I think the parametric description is just (0,0,1)+t(0,0,1)+s(-2,-2,1) for some t and s; but how do you derive a formula for the plane given this information?
Best Answer
The plane is parallel to both $\langle -2,-1,-1 \rangle - \langle 0,1,0 \rangle = \langle -2,-2,-1 \rangle$ and $\langle 0,1,1 \rangle - \langle 0,1,0 \rangle = \langle 0,0,1 \rangle$. The plane passes through the point $\langle 0,1,0 \rangle$ so a parametrization for the plane is ${\bf r}(s,t)= \langle 0,1,0 \rangle + s\langle -2,-2,-1 \rangle + t\langle 0,0,1 \rangle$. You can think of this as standing at the point $\langle 0,1,0 \rangle$ and then moving any amount in either $\langle -2,-2,-1 \rangle$ or $\langle 0,0,1 \rangle$ direction to get around on the plane.
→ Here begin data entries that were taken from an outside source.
(** * A schema-agnostic CRUD engine: filter compiler, query planner,
      append-only versioning

    Shallow embedding of the TypeScript sources
    - [helpers/filterOperator.ts] (class [FilterOp], suffix form),
    - [lib/utils/filter-operator.ts] (class [FilterOp], prefix form),
    - [lib/core/crud-engine.ts] (class [GenericCrudEngine]),
    - [src/core/crud-engine.ts] (class [CrudHandler]),
    - [utils/recordUtils.ts] and [operations/crudOperations.ts]
      (the append-only engine [CrudOperations]),
    - [core/crudEngine.ts] (the engine [CrudEngine] over the operations),
    - [middleware/error-handler.ts] (the function [errorHandler]),
    - [services/offline-sync.ts] (class [OfflineSyncService]).

    Conventions of the embedding.
    - A JavaScript value of type [any] is a [JsValue]; numbers are the
      integral ones and carried as [Z], a [Date] is its epoch time in [Z].
      Where the code computes with numbers the result is a [JsNumber]:
      the double nearest to the exact result, or an infinity.
    - A JavaScript object used as a dictionary is a [gmap string _];
      [Object.entries] is [map_to_list], whose enumeration order is not
      the insertion order of JavaScript: no statement below depends on it.
    - A [Map] whose insertion order is observable is an association list.
    - [async] code that can throw returns an [Outcome]; state that the
      code keeps in the database is passed explicitly. *)

From Stdlib Require Import ZArith Lia Ascii String.
From stdpp Require Import gmap strings list fin_maps sorting.

Local Open Scope Z_scope.
Set Warnings "-clear-no-such-hyp".

(* ===================================================================== *)
(** * JavaScript values *)
(* ===================================================================== *)

#[warnings="-register-all"]
Inductive JsValue : Type :=
| VUndefined
| VNull
| VBool (b : bool)
| VNum (n : Z)
| VStr (s : string)
| VDate (t : Z)
| VArr (l : list JsValue)
| VObj (l : list (string * JsValue)).

(** ToBoolean: the falsy values are [undefined], [null], [false], [0] and
    the empty string. *)
Definition truthy (v : JsValue) : bool :=
  match v with
  | VUndefined | VNull => false
  | VBool b => b
  | VNum n => negb (n =? 0)
  | VStr s => negb (String.eqb s "")
  | VDate _ | VArr _ | VObj _ => true
  end.

(** [a || b] on values. *)
Definition js_or (a b : JsValue) : JsValue := if truthy a then a else b.

(** Property read [o.k] / [o[k]] on a dictionary object: [undefined] when
    the key is absent. *)
Definition js_get (o : gmap string JsValue) (k : string) : JsValue :=
  default VUndefined (o !! k).

(** The assignment [o[k] = v] on a plain object. The name [__proto__] is
    the accessor of the prototype: assigning to it gives the object no
    entry of its own. *)
Definition obj_assign {V : Type} (o : gmap string V) (k : string) (v : V)
    : gmap string V :=
  if String.eqb k "__proto__" then o else <[k := v]> o.

(* ===================================================================== *)
(** * JavaScript numbers *)
(* ===================================================================== *)

(** The results of arithmetic: the doubles whose value is an integer,
    [NaN] and the two infinities. The sign of zero is not carried. *)
Inductive JsNumber : Type :=
| Num (n : Z)
| NaN
| Infinity (negative : bool).

(** The integer nearest to [n / 2^s], the even one of two that are
    equally near. *)
Definition round_half_even (n s : Z) : Z :=
  let q := n / 2 ^ s in
  let r := n mod 2 ^ s in
  let half := 2 ^ (s - 1) in
  if (half <? r) || ((r =? half) && Z.odd q) then q + 1 else q.

(** The double nearest to the integer [n]: 53 bits of mantissa, rounded
    to nearest, ties to even, and an infinity from [2^1024] on. *)
Definition to_double (n : Z) : JsNumber :=
  let e := Z.log2 (Z.abs n) in
  if e <=? 52 then Num n
  else
    let s := e - 52 in
    let m := round_half_even n s * 2 ^ s in
    if 2 ^ 1024 <=? Z.abs m then Infinity (n <? 0) else Num m.

(** [Math.max(a, b)]. *)
Definition Math_max (a b : JsNumber) : JsNumber :=
  match a, b with
  | NaN, _ | _, NaN => NaN
  | Infinity false, _ | _, Infinity false => Infinity false
  | Infinity true, x | x, Infinity true => x
  | Num x, Num y => Num (Z.max x y)
  end.

(** [Math.min(a, b)]. *)
Definition Math_min (a b : JsNumber) : JsNumber :=
  match a, b with
  | NaN, _ | _, NaN => NaN
  | Infinity true, _ | _, Infinity true => Infinity true
  | Infinity false, x | x, Infinity false => x
  | Num x, Num y => Num (Z.min x y)
  end.

(** [a - b]: the double nearest to the difference. *)
Definition number_sub (a b : JsNumber) : JsNumber :=
  match a, b with
  | NaN, _ | _, NaN => NaN
  | Infinity s, Infinity t => if Bool.eqb s t then NaN else Infinity s
  | Infinity s, Num _ => Infinity s
  | Num _, Infinity t => Infinity (negb t)
  | Num x, Num y => to_double (x - y)
  end.

(** [a * b]: the double nearest to the product. *)
Definition number_mul (a b : JsNumber) : JsNumber :=
  match a, b with
  | NaN, _ | _, NaN => NaN
  | Infinity s, Infinity t => Infinity (xorb s t)
  | Infinity s, Num y | Num y, Infinity s =>
      if y =? 0 then NaN else Infinity (xorb s (y <? 0))
  | Num x, Num y => to_double (x * y)
  end.

(* ===================================================================== *)
(** * Strings *)
(* ===================================================================== *)

(** [key.endsWith(suf)]. *)
Fixpoint endsWith (key suf : string) : bool :=
  String.eqb key suf ||
  match key with
  | EmptyString => false
  | String _ rest => endsWith rest suf
  end.

(** [key.startsWith(pre)]. *)
Definition startsWith (key pre : string) : bool := String.prefix pre key.

(** [key.slice(0, -n)] for [n > 0]: the key without its last [n]
    characters, empty when the key is not longer than [n]. *)
Definition slice_end (key : string) (n : nat) : string :=
  String.substring 0 (String.length key - n) key.

(** [key.slice(n)]: the key without its first [n] characters. *)
Definition slice_from (n : nat) (key : string) : string :=
  String.substring n (String.length key - n) key.

(* ===================================================================== *)
(** * Filters *)
(* ===================================================================== *)

(** [FilterOperatorType] of [types/common.ts]. *)
Inductive FilterOperatorType : Type :=
| op_eq | op_ne | op_lt | op_gt | op_lte | op_gte
| op_in | op_prefix | op_suffix | op_substr.

Global Instance FilterOperatorType_eq_dec : EqDecision FilterOperatorType.
Proof. solve_decision. Defined.

(** The string a [FilterOperatorType] is at run time. *)
Definition op_name (o : FilterOperatorType) : string :=
  match o with
  | op_eq => "eq" | op_ne => "ne" | op_lt => "lt" | op_gt => "gt"
  | op_lte => "lte" | op_gte => "gte" | op_in => "in"
  | op_prefix => "prefix" | op_suffix => "suffix" | op_substr => "substr"
  end.

(** A predicate [{field, operator, value}]. *)
Record Filter : Type := mkFilter {
  field : string;
  operator : FilterOperatorType;
  value : JsValue
}.

Definition RESERVED_QUERY_PARAMS : list string :=
  ["page"; "limit"; "sort"; "select"; "deleted"].

Definition is_reserved (key : string) : bool :=
  existsb (String.eqb key) RESERVED_QUERY_PARAMS.

(** [QueryParams] of [types/interface.ts] and [types/common.ts]: the five
    reserved keys with their declared types, and the entries the index
    signature [[key: string]: any] admits. *)
Record QueryParams : Type := mkParams {
  page : option Z;
  limit : option Z;
  sort : option string;
  select : option string;
  deleted : option bool;
  rest : gmap string JsValue
}.

(** [params = {}]. *)
Definition no_params : QueryParams :=
  {| page := None; limit := None; sort := None; select := None;
     deleted := None; rest := ∅ |}.

(** A plain object passed where [QueryParams] is expected: all of it is
    seen through the index signature. *)
Definition params_of_object (o : gmap string JsValue) : QueryParams :=
  {| page := None; limit := None; sort := None; select := None;
     deleted := None; rest := o |}.

Definition opt_entry (k : string) (v : option JsValue)
    : list (string * JsValue) :=
  match v with
  | Some x => [(k, x)]
  | None => []
  end.

(** [Object.entries(params)]. *)
Definition Object_entries (params : QueryParams)
    : list (string * JsValue) :=
  opt_entry "page" (VNum <$> page params) ++
  opt_entry "limit" (VNum <$> limit params) ++
  opt_entry "sort" (VStr <$> sort params) ++
  opt_entry "select" (VStr <$> select params) ++
  opt_entry "deleted" (VBool <$> deleted params) ++
  map_to_list (rest params).

(** ** [FilterOp] of [helpers/filterOperator.ts]: operator as a suffix *)
Module FilterOp.

(** [operatorMappings]: suffix, operator, length of the suffix. *)
Definition operatorMappings : list (string * FilterOperatorType * nat) :=
  [ ("_prefix", op_prefix, 7%nat);
    ("_suffix", op_suffix, 7%nat);
    ("_substr", op_substr, 7%nat);
    ("_lte", op_lte, 4%nat);
    ("_gte", op_gte, 4%nat);
    ("_ne", op_ne, 3%nat);
    ("_lt", op_lt, 3%nat);
    ("_gt", op_gt, 3%nat);
    ("_in", op_in, 3%nat) ].

(** The loop of [parseFieldAndOperator] over the mappings that remain. *)
Fixpoint parse_loop (key : string)
    (ms : list (string * FilterOperatorType * nat))
    : string * FilterOperatorType :=
  match ms with
  | [] => (key, op_eq)
  | (suffix, op, len) :: ms' =>
      if endsWith key suffix then (slice_end key len, op)
      else parse_loop key ms'
  end.

Definition parseFieldAndOperator (key : string)
    : string * FilterOperatorType :=
  parse_loop key operatorMappings.

(** The body of the loop of [fromQueryParams] for one entry. *)
Definition from_entry (e : string * JsValue) : list Filter :=
  if is_reserved e.1 then []
  else let '(f, o) := parseFieldAndOperator e.1 in [mkFilter f o e.2].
To find the scalar equation for the plane you need a point and a normal vector (a vector perpendicular to the plane). You already have a point (in fact you have 3!), so you just need the normal. You've already constructed 2 vectors which are parallel to the plane so computing their cross product will give you a vector perpendicular to the plane.
$$ \langle -2,-2,-1 \rangle \times \langle 0,0,1 \rangle = \begin{vmatrix} {\bf i} & {\bf j} & {\bf k} \\ -2 & -2 & -1 \\ 0 & 0 & 1 \end{vmatrix} = \langle -2,2,0 \rangle$$.
Using the normal vector $\langle -2,2,0 \rangle$ and the point $\langle 0,1,0\rangle$, the scalar equation of the plane is $(-2)(x-0)+(2)(y-1)+(0)(z-0)=0$.
Remember the parametrization is "point plus 2 parameters and 2 parallel vectors" the scalar equation is "point plus 1 vector perpendicular to the plane"